Urine-Derived CD105-Positive Exosome Promotes Macrophage M1 Polarization Through the TGF-β1/Smad3 Signaling Axis To Exacerbate Lupus Nephritis.

This study investigated the regulatory role of exosomal CD105 in macrophage polarization and its mechanisms in lupus nephritis (LN). Analysis of samples from 20 LN patients revealed significant CD105 overexpression in kidney tissues and urinary exosomes. Exosomes were isolated from the urine specimens and tested for CD105 expression levels. Exosomes overexpressing or knocking down CD105 were co-cultured with macrophages to detect the levels of M1/M2 markers (CD86, IL-6, ARG-1, and IL-10) and changes in the TGF-β1/Smad3 pathway. Rescue experiments were performed using the TGF-β1 agonist (80116-RNAH) and inhibitor (SB431542). For in vivo experiments, exosomes overexpressing or knocking down CD105 were injected into a systemic lupus erythematosus model mice (MRL/lpr) to observe changes in renal inflammation and M1 macrophage infiltration.
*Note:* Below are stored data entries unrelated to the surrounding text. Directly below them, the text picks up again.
(* ===== verification/Apic.v ===== *)
(** * Interrupt controllers

    Models [src/src/common/apic.c] and [struct ioapic_entry] of [apic.h]: the
    register window of the IO APIC, the entries of its redirection table, and
    the sequence that turns the old PICs off. The devices are parameters.
    [ApicSpec] has the theorems. *)

From S2P Require Import Prelude Bits Port.

(** ** The IO APIC *)

Definition APIC_IO_REGISTER_ID : Z := 0.
Definition APIC_IO_REGISTER_VERSION : Z := 1.
Definition APIC_IO_REGISTER_ENTRY (n : Z) : Z := 0x10 + n * 2.

(** [struct ioapic]: the two memory-mapped registers, at their offsets. *)
Definition register_select : Z := 0.
Definition register_data : Z := 16.

Class IoApicDevice (D : Type) : Type := {
  mmio_write : Z → Z → D → D;
  mmio_read : Z → D → Z * D
}.

Section IoApic.
Context {D : Type} {ID : IoApicDevice D}.

Definition io_write (register value : Z) : M D unit := modify (mmio_write register (u32 value)).
Definition io_read (register : Z) : M D Z := λ d, let '(v, d) := mmio_read register d in Ok (u32 v, d).

Definition apic_io_get_id : M D Z :=
  io_write register_select APIC_IO_REGISTER_ID ;;;
  let! data := io_read register_data in
  ret (u8 (Z.land (Z.shiftr data 24) 255)).

Definition apic_io_get_version : M D Z :=
  io_write register_select APIC_IO_REGISTER_VERSION ;;;
  let! data := io_read register_data in
  ret (u8 (Z.land data 255)).

Definition apic_io_get_max_entries : M D Z :=
  io_write register_select APIC_IO_REGISTER_VERSION ;;;
  let! data := io_read register_data in
  ret (u8 (Z.land (Z.shiftr data 16) 255)).

(** [index] and [reg] are [unsigned char]s. *)
Definition apic_io_get_entry (index : Z) : M D Z :=
  let reg := u8 (APIC_IO_REGISTER_ENTRY index) in
  io_write register_select reg ;;;
  let! entry := io_read register_data in
  io_write register_select (reg + 1) ;;;
  let! upper := io_read register_data in
  ret (Z.lor entry (u64 (Z.shiftl upper 32))).

Definition apic_io_set_entry (index entry : Z) : M D unit :=
  let reg := u8 (APIC_IO_REGISTER_ENTRY index) in
  io_write register_select reg ;;;
  io_write register_data (Z.land entry 0xFFFFFFFF) ;;;
  io_write register_select (reg + 1) ;;;
  io_write register_data (Z.shiftr entry 32).

(** [struct ioapic_entry] *)
Record ioapic_entry := IoApicEntry {
  entry_vector : Z;
  delivery_mode : Z;
  destination_mode : Z;
  delivery_status : Z;
  pin_polarity : Z;
  remote_irr : Z;
  trigger_mode : Z;
  entry_mask : Z;
  destination : Z
}.

(** [*(unsigned long * )&entry]: the 39 unused bits of an initialised
    structure are zero. *)
Definition entry_word (e : ioapic_entry) : Z :=
  bits_set 56 8 (destination e)
  (bits_set 16 1 (entry_mask e)
  (bits_set 15 1 (trigger_mode e)
  (bits_set 14 1 (remote_irr e)
  (bits_set 13 1 (pin_polarity e)
  (bits_set 12 1 (delivery_status e)
  (bits_set 11 1 (destination_mode e)
  (bits_set 8 3 (delivery_mode e)
  (bits_set 0 8 (entry_vector e) 0)))))))).

Definition apic_io_register (irq : Z) (entry : ioapic_entry) : M D unit :=
  apic_io_set_entry irq (entry_word entry).
End IoApic.

(** The initialisers [{ .vector = v, .destination = d }] of [keyboard.c] and
    [main.c]. *)
Definition fixed_entry (v d : Z) : ioapic_entry := IoApicEntry v 0 0 0 0 0 0 0 d.

(** ** The old PICs *)

Definition PIC_MASTER_COMMAND_PORT : Z := 0x20.
Definition PIC_MASTER_DATA_PORT : Z := 0x21.
Definition PIC_SLAVE_COMMAND_PORT : Z := 0xA0.
Definition PIC_SLAVE_DATA_PORT : Z := 0xA1.

Section Pic.
Context {P : Type} {PD : PortDevices P}.

Definition pic_out8 (port value : Z) : M P unit := modify (port_out8 port (u8 value)).
Definition pic_wait : M P unit := modify cpu_wait_microsecond.

Definition apic_disable_pic : M P unit :=
  pic_out8 PIC_MASTER_COMMAND_PORT 0x11 ;;;
  pic_wait ;;;
  pic_out8 PIC_MASTER_DATA_PORT 247 ;;;
  pic_wait ;;;
  pic_out8 PIC_MASTER_DATA_PORT 4 ;;;
  pic_wait ;;;
  pic_out8 PIC_MASTER_DATA_PORT 0x01 ;;;
  pic_wait ;;;
  pic_out8 PIC_SLAVE_COMMAND_PORT 0x11 ;;;
  pic_wait ;;;
  pic_out8 PIC_SLAVE_DATA_PORT 239 ;;;
  pic_wait ;;;
  pic_out8 PIC_SLAVE_DATA_PORT 2 ;;;
  pic_wait ;;;
  pic_out8 PIC_SLAVE_DATA_PORT 0x01 ;;;
  pic_wait ;;;
  pic_out8 PIC_MASTER_DATA_PORT 255 ;;;
  pic_out8 PIC_SLAVE_DATA_PORT 255.
End Pic.

(** [cpu_id] of [cpu.c] is the [cpuid] instruction, a parameter: the registers
    [eax], [ebx], [ecx] and [edx] it returns for a function number. *)
Definition apic_check_supported (cpu_id : Z → Z * Z * Z * Z) : Z :=
  let '(_, _, _, edx) := cpu_id 0x1 in Z.land edx 256.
CD105 was significantly overexpressed in LN kidney tissues and urinary exosomes. CD105 overexpression in exosomes led to a decrease in p-Smad3 levels, up-regulation of M1 markers (CD86/IL-6), and down-regulation of M2 markers (ARG-1/IL-10); on the other hand, CD105 knockdown had the opposite effect in exocytosis. 80,116-RNAH reversed the effects of CD105-induced M1 polarization. In vivo experiments confirmed that CD105 overexpression in exosomes exacerbated renal inflammation and M1 macrophage infiltration, while CD105 knockdown in exosomes attenuated renal injury. Exosomal CD105 critically drives LN progression by inducing macrophage M1 polarization through inhibition of the TGF-β1/Smad3 signaling axis. Our findings provides a new direction for the study of LN pathogenesis and the development of therapeutic targets.